The annulment didn’t become public knowledge until Kennedy took Communion at the funeral of his mother, Rose Kennedy, in 1995, according to Kennedy biographer Adam Clymer.
News that Kennedy’s second marriage to Victoria Reggie in a civil ceremony in 1992 was blessed by the church set off another ripple of questions and criticism about whether annulments were for the privileged or easily obtained by anyone, even people at odds with their Catholic faith, as some viewed Kennedy.
That is absolutely ridiculous! He said that divorce was never meant to be, but that due to the “hardness of the hearts” it was allowed in the old Law.
Then says that if you divorced your wife and married another you are guilty of adultery, as well as if you married a woman who divorced her husband. That’s what he was pointing out. It could not be any clearer. It’s where the part about what God joins let no man put asunder comes from in the marriage vows.

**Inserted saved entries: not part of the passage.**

(* ===== verification/FaucetStyle.v ===== *)
(** * The look of the faucet's page

    src/deploy/faucet/app.js, the head of the page that GET / serves: its style sheet,
    rule by rule, and the cascade that decides which declaration an element gets.  What
    the script of FaucetPage sets, a class or [disabled], shows through these rules.

    The browser's own style sheet is the class [UserAgent]. *)

From Stdlib Require Import String Ascii.
From stdpp Require Import gmap.
From S2P Require Import Prelude JS IntUtil Emission Varint Base58 Faucet FaucetPage.

#[local] Open Scope Z_scope.

(** ** Style sheets *)

Inductive pseudo_class := Root | Hover | Focus | Disabled.

Inductive simple :=
  | Universal
  | Type_selector (name : string)
  | Id_selector (id : string)
  | Class_selector (name : string)
  | Pseudo_class (c : pseudo_class)
  | Pseudo_element (name : string).

Definition declaration : Type := string * string.

(** A rule: a compound selector and its declarations. *)
Record rule := {
  selector : list simple;
  declarations : list declaration;
}.

Inductive statement :=
  | Style (r : rule)
  | Keyframes (name : string) (frames : list (string * list declaration)).

(** ** The sheet of the page *)

Section sheet.
#[local] Open Scope string_scope.

Definition root_rule : rule := {|
  selector := [Pseudo_class Root];
  declarations := [
    ("--bg-base", "#050505");
    ("--bg-surface", "rgba(17, 17, 17, 0.85)");
    ("--bg-surface-hover", "rgba(26, 26, 26, 0.95)");
    ("--text-primary", "#f0f0f0");
    ("--text-secondary", "#a0a0a0");
    ("--accent", "#d4af37");
    ("--accent-glow", "rgba(212, 175, 55, 0.15)");
    ("--border-color", "#222");
    ("--success", "#4ade80");
    ("--error", "#f87171")];
|}.

Definition universal_rule : rule := {|
  selector := [Universal];
  declarations := [("box-sizing", "border-box"); ("margin", "0"); ("padding", "0")];
|}.

Definition body_rule : rule := {|
  selector := [Type_selector "body"];
  declarations := [
    ("background-color", "var(--bg-base)");
    ("color", "var(--text-primary)");
    ("font-family", "'Inter', sans-serif");
    ("min-height", "100vh");
    ("display", "flex");
    ("flex-direction", "column");
    ("align-items", "center");
    ("justify-content", "center");
    ("-webkit-font-smoothing", "antialiased")];
|}.

Definition canvas_rule : rule := {|
  selector := [Id_selector "networkCanvas"];
  declarations := [
    ("position", "fixed");
    ("top", "0");
    ("left", "0");
    ("width", "100vw");
    ("height", "100vh");
    ("z-index", "-2")];
|}.

Definition bg_fx_rule : rule := {|
  selector := [Class_selector "bg-fx"];
  declarations := [
    ("position", "fixed");
    ("top", "0");
    ("left", "0");
    ("width", "100vw");
    ("height", "100vh");
    ("z-index", "-1");
    ("background", "radial-gradient(circle at 50% 0%, var(--accent-glow) 0%, transparent 60%)");
    ("opacity", "0.8");
    ("pointer-events", "none")];
|}.

Definition container_rule : rule := {|
  selector := [Class_selector "container"];
  declarations := [
    ("width", "100%");
    ("max-width", "600px");
    ("padding", "40px");
    ("background", "var(--bg-surface)");
    ("backdrop-filter", "blur(10px)");
    ("-webkit-backdrop-filter", "blur(10px)");
    ("border", "1px solid var(--border-color)");
    ("border-radius", "16px");
    ("box-shadow", "0 20px 40px rgba(0,0,0,0.6)");
    ("text-align", "center");
    ("animation", "fadeIn 0.8s ease-out");
    ("position", "relative");
    ("z-index", "1")];
|}.

Definition logo_rule : rule := {|
  selector := [Class_selector "logo"];
  declarations := [
    ("font-family", "'JetBrains Mono', monospace");
    ("font-size", "2.5rem");
    ("font-weight", "700");
    ("letter-spacing", "4px");
    ("color", "var(--accent)");
    ("margin-bottom", "8px");
    ("text-decoration", "none");
    ("text-shadow", "0 0 15px var(--accent-glow)")];
|}.

Definition h1_rule : rule := {|
  selector := [Type_selector "h1"];
  declarations := [("font-size", "1.8rem"); ("font-weight", "600"); ("margin-bottom", "16px")];
|}.

Definition p_rule : rule := {|
  selector := [Type_selector "p"];
  declarations := [("color", "var(--text-secondary)"); ("margin-bottom", "32px"); ("font-size", "1.05rem")];
|}.

Definition input_group_rule : rule := {|
  selector := [Class_selector "input-group"];
  declarations := [("position", "relative"); ("margin-bottom", "24px")];
|}.

Definition input_rule : rule := {|
  selector := [Type_selector "input"];
  declarations := [
    ("width", "100%");
    ("padding", "16px 20px");
    ("background", "var(--bg-base)");
    ("border", "1px solid var(--border-color)");
    ("border-radius", "8px");
    ("color", "var(--text-primary)");
    ("font-family", "'JetBrains Mono', monospace");
    ("font-size", "1rem");
    ("transition", "all 0.2s ease")];
|}.

Definition input_focus_rule : rule := {|
  selector := [Type_selector "input"; Pseudo_class Focus];
  declarations := [
    ("outline", "none");
    ("border-color", "var(--accent)");
    ("box-shadow", "0 0 10px var(--accent-glow)")];
|}.

Definition placeholder_rule : rule := {|
  selector := [Type_selector "input"; Pseudo_element "placeholder"];
  declarations := [("color", "#444")];
|}.

Definition btn_rule : rule := {|
  selector := [Class_selector "btn"];
  declarations := [
    ("width", "100%");
    ("padding", "16px");
    ("background", "var(--accent)");
    ("color", "#000");
    ("border", "none");
    ("border-radius", "8px");
    ("font-weight", "700");
    ("font-size", "1.1rem");
    ("cursor", "pointer");
    ("transition", "all 0.2s ease");
    ("font-family", "'Inter', sans-serif")];
|}.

And he answered and said, Have you not read, that he who created them [but] from the beginning of creation made them male and female, and said, for this cause a man shall leave his father and mother, and shall cleave to his wife, and the two shall become one flesh? Consequently they are no longer two, but one flesh. What therefore God has joined together, let no man separate.
They said to him, Why then did Moses command to give her a certificate and send her away? [But]
Jesus said to them, Because of your hardness of heart, he wrote you this commandment Moses permitted you to divorce your wives; but from the beginning it has not been this way. And I say to you, whoever divorces his wife, except for immorality, and marries another woman commits adultery
And in the house, the[y] disciples began to question him about this again And he said to them. Whoever divorces his wife, and marries another woman commits adultery against her, and if she herself divorces her husband and marries another man, she is committing adultery.